Many commentators see apps like Moneybox as a fresh approach. Moneybox rounds up the amount people spend on their card purchases to the nearest pound and invests that difference in a choice of three risk-graded portfolios made up of three tracker funds. But what does the future hold?

For Vail, the next big thing is likely to be Chatbots: a chat interface that works in the same way as texting or Twitter.

As opposed to reading an article or watching an expert explain a concept such as risk and inflation on TV, which could feel passive or even dull, game-based learning engages and motivates

He believes there is a lot of potential for voice recognition technology to be used in the pensions world. People are already getting used to things such as the iPhone’s Siri or Amazon Echo, a voice-controlled “smart speaker” that works through the Alexa Voice Service.
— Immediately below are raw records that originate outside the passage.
Lemma cut_one (c : N) (j : nat) :
  scanstring (take j (escape_char c)) = Raise JSONDecodeError.
Proof.
  unfold escape_char.
  destruct (c =? 34) eqn:E34.
  { do 2 (destruct j as [|j]; [reflexivity|]).
    rewrite take_ge by (simpl; lia). reflexivity. }
  destruct (c =? 92) eqn:E92.
  { do 2 (destruct j as [|j]; [reflexivity|]).
    rewrite take_ge by (simpl; lia). reflexivity. }
  destruct ((32 <=? c) && (c <=? 126)) eqn:Eprint.
  { destruct j as [|j]; [reflexivity|].
    apply andb_true_iff in Eprint as [Hlo _]. apply N.leb_le in Hlo.
    rewrite take_ge by (simpl; lia).
    rewrite scanstring_plain; [reflexivity | exact E34 | apply N.ltb_ge; lia | exact E92]. }
  destruct (c =? 8).
  { do 2 (destruct j as [|j]; [reflexivity|]).
    rewrite take_ge by (simpl; lia). reflexivity. }
  destruct (c =? 12).
  { do 2 (destruct j as [|j]; [reflexivity|]).
    rewrite take_ge by (simpl; lia). reflexivity. }
  destruct (c =? 10).
  { do 2 (destruct j as [|j]; [reflexivity|]).
    rewrite take_ge by (simpl; lia). reflexivity. }
  destruct (c =? 13).
  { do 2 (destruct j as [|j]; [reflexivity|]).
    rewrite take_ge by (simpl; lia). reflexivity. }
  destruct (c =? 9).
  { do 2 (destruct j as [|j]; [reflexivity|]).
    rewrite take_ge by (simpl; lia). reflexivity. }
  destruct (c <? 65536); [apply cut_u_escape|].
  set (hi := 55232 + N.shiftr c 10). set (lo := 56320 + N.land c 1023).
  destruct (le_lt_dec j 6) as [Hj|Hj].
  - rewrite take_app_le by (simpl; lia). apply cut_u_escape.
  - rewrite take_app_ge by (simpl; lia).
    change (length (u_escape hi)) with 6%nat.
    pose proof (cut_u_escape lo (j - 6)) as Hlo.
    destruct (take (j - 6) (u_escape lo)) as [|x R] eqn:ER.
    { apply (f_equal length) in ER. rewrite length_take in ER.
      simpl in ER. lia. }
    unfold u_escape at 1. cbn [Datatypes.app]. rewrite scanstring_u.
    destruct (hex4 _ _ _ _) as [u|]; [|reflexivity].
    assert (Hlen : (length (x :: R) <= 6)%nat).
    { rewrite <- ER, length_take. simpl. lia. }
    destruct R as [|u' [|g1 [|g2 [|g3 [|g4 [|y R]]]]]];
      try (rewrite Hlo; reflexivity).
    simpl in Hlen. lia.
Qed.

Lemma escape_low (c : N) : is_low c = true -> escape_char c = u_escape c.
Proof.
  intros Hl. unfold is_low in Hl. apply andb_true_iff in Hl as [H1 H2].
  apply N.leb_le in H1. apply N.leb_le in H2. unfold escape_char.
  rewrite !(proj2 (N.eqb_neq _ _)) by lia.
  replace ((32 <=? c) && (c <=? 126)) with false
    by (symmetry; apply andb_false_intro2; apply N.leb_gt; lia).
  now rewrite (proj2 (N.ltb_lt _ _)) by lia.
Qed.

Lemma peek_free_short (c : N) (R : pystr) :
  (length R <= 6)%nat -> peek_free c R.
Proof. intros Hlen _ g1 g2 g3 g4 x t4 ->. simpl in Hlen. lia. Qed.

Lemma peek_free_take (c : N) (X : pystr) (j : nat) :
  peek_free c X -> peek_free c (take j X).
Proof.
  intros HX Hh g1 g2 g3 g4 x t4 E.
  apply (HX Hh g1 g2 g3 g4 x (t4 ++ drop j X)).
  rewrite <- (take_drop j X) at 1. now rewrite E.
Qed.

Lemma cons_char_raise (c : N) (e : exn) : cons_char c (Raise e) = Raise e.
Proof. reflexivity. Qed.

Lemma string_cut_aux (n : nat) :
  forall s j, (length s < n)%nat -> is_str s ->
    scanstring (take j (escaped s)) = Raise JSONDecodeError.
Proof.
  induction n as [|n IH]; intros s j Hlen Hs; [lia|].
  destruct s as [|c s];
    [change (escaped []) with (@nil N); now rewrite take_nil|].
  apply Forall_cons in Hs as [Hc Hs]. rewrite escaped_cons.
  destruct (le_lt_dec j (length (escape_char c))) as [Hj|Hj].
  { rewrite take_app_le by exact Hj. apply cut_one. }
  rewrite take_app_ge by lia. set (j' := (j - length (escape_char c))%nat).
  assert (HR : scanstring (take j' (escaped s)) = Raise JSONDecodeError).
  { apply IH; [simpl in Hlen; lia | exact Hs]. }
  destruct (take j' (escaped s)) as [|x R] eqn:ER.
  { rewrite app_nil_r, <- (take_ge (escape_char c) j) by lia. apply cut_one. }
  destruct s as [|c2 s2].
  { change (escaped []) with (@nil N) in ER. now rewrite take_nil in ER. }
  pose proof Hs as Hs'. apply Forall_cons in Hs' as [Hc2 Hs2].
  assert (Hplain : peek_free c (x :: R) ->
                   scanstring (escape_char c ++ x :: R) = Raise JSONDecodeError).
  { intros Hp. rewrite scan_char; [|exact Hc|discriminate|exact Hp].
    now rewrite HR. }
  destruct (is_high c && is_low c2) eqn:Hpair.
  - apply andb_true_iff in Hpair as [Hh Hl].
    rewrite escaped_cons, (escape_low c2 Hl) in ER.
    destruct (le_lt_dec j' 6) as [Hj'|Hj'].
    { apply Hplain, peek_free_short. rewrite <- ER, length_take. lia. }
    rewrite take_app_ge in ER by (simpl; lia).
    change (length (u_escape c2)) with 6%nat in ER.
    destruct (take (j' - 6) (escaped s2)) as [|y R2] eqn:ER2.
    { apply Hplain, peek_free_short. rewrite <- ER, app_nil_r. simpl. lia. }
    rewrite <- ER, <- (escape_low c2 Hl).
    rewrite scan_pair; [|exact Hh|exact Hl|discriminate].
    rewrite <- ER2, IH; [reflexivity | simpl in Hlen; lia | exact Hs2].
  - apply Hplain. rewrite <- ER. apply peek_free_take.
    rewrite escaped_cons. destruct (is_high c) eqn:Hh.
    + apply peek_after; [exact Hc2|]. now destruct (is_low c2).
    + intros H0. congruence.
Qed.

(** A string that is not closed is refused. *)
Lemma string_cut (s : pystr) (j : nat) :
  is_str s -> scanstring (take j (escaped s)) = Raise JSONDecodeError.
Proof. apply (string_cut_aux (S (length s))). lia. Qed.

Lemma dumps_task_length_eq (t : Task) :
  length (dumps_task t)
  = (15 + length (escaped (text t)) + 15 + (if done t then 4 else 5) + 4)%nat.
Proof.
  rewrite <- (app_nil_r (dumps_task t)), dumps_task_shape.
  cbn [length]. rewrite length_app. cbn [length]. rewrite length_app.
  destruct (done t); simpl; lia.
Qed.

(** A task that is cut short is refused. *)
Lemma task_cut (f : nat) (t : Task) (m : nat) :
  is_str (text t) -> (m < length (dumps_task t))%nat ->
  scan_once (S (S (S (S f)))) (take m (dumps_task t)) = Raise JSONDecodeError.
Proof.
  intros Hs Hm. rewrite dumps_task_length_eq in Hm.
  rewrite <- (app_nil_r (dumps_task t)), dumps_task_shape.
  destruct (le_lt_dec m 15) as [Hlow|Hhigh].
  { do 16 (destruct m as [|m]; [reflexivity|]). lia. }
  replace m with (15 + (m - 15))%nat by lia.
  set (j := (m - 15)%nat). cbn [take Nat.add].
  set (tail := 44 :: 10 :: 32 :: 32 :: 32 :: 32 :: 34 :: 100 :: 111 :: 110
               :: 101 :: 34 :: 58 :: 32
               :: (if done t then py "true" else py "false")
               ++ [10; 32; 32; 125]).
  rewrite (scan_once_object _ _
             (116 :: 101 :: 120 :: 116 :: 34 :: 58 :: 32 :: 34
              :: take j (escaped (text t) ++ 34 :: tail))) by reflexivity.
  change (34 :: 116 :: 101 :: 120 :: 116 :: 34 :: ?x)
    with (34 :: escaped (py "text") ++ 34 :: x).
  rewrite parse_member_value by (try apply is_str_ascii; reflexivity).
  rewrite scan_once_quote.
  destruct (le_lt_dec j (length (escaped (text t)))) as [Hj|Hj].
  { rewrite take_app_le by exact Hj. now rewrite string_cut. }
  rewrite take_app_ge by lia.
  set (j' := (j - length (escaped (text t)))%nat).
  assert (Hj' : j' = S (j' - 1)) by lia. rewrite Hj'. cbn [take].
  rewrite scan_escaped by exact Hs. cbn [res_bind fst snd].
  assert (Hb : (j' - 1 < 14 + (if done t then 4 else 5) + 4)%nat) by lia.
  clearbody j'. clear Hj Hj' Hhigh Hm. subst tail.
  generalize dependent (j' - 1)%nat. intros k Hk.
  destruct (done t).
  - do 22 (destruct k as [|k]; [reflexivity|]). simpl in Hk. lia.
  - do 23 (destruct k as [|k]; [reflexivity|]). simpl in Hk. lia.
Qed.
For Barnett Waddingham associate, workplace health and wealth, Julia Turney, focusing on engaging younger people in the 18-30 age bracket now is the key to making retirement saving a habit for future generations.

She says: “They need to know they will need money for a house or a car, and have enough in their pot for later life. We might be able to build the technology now but can we change perceptions to make it commonplace to save for retirement?”

But for all of the pros around digital technology and engagement, Bryson is concerned about what happens at the next step.

“It is both a big opportunity and a challenge. Even when people are informed and engaged with saving, how innovative are investment solutions and how easy are they to understand? The challenge is whether the products themselves are equally straightforward, and whether people can see the benefits.”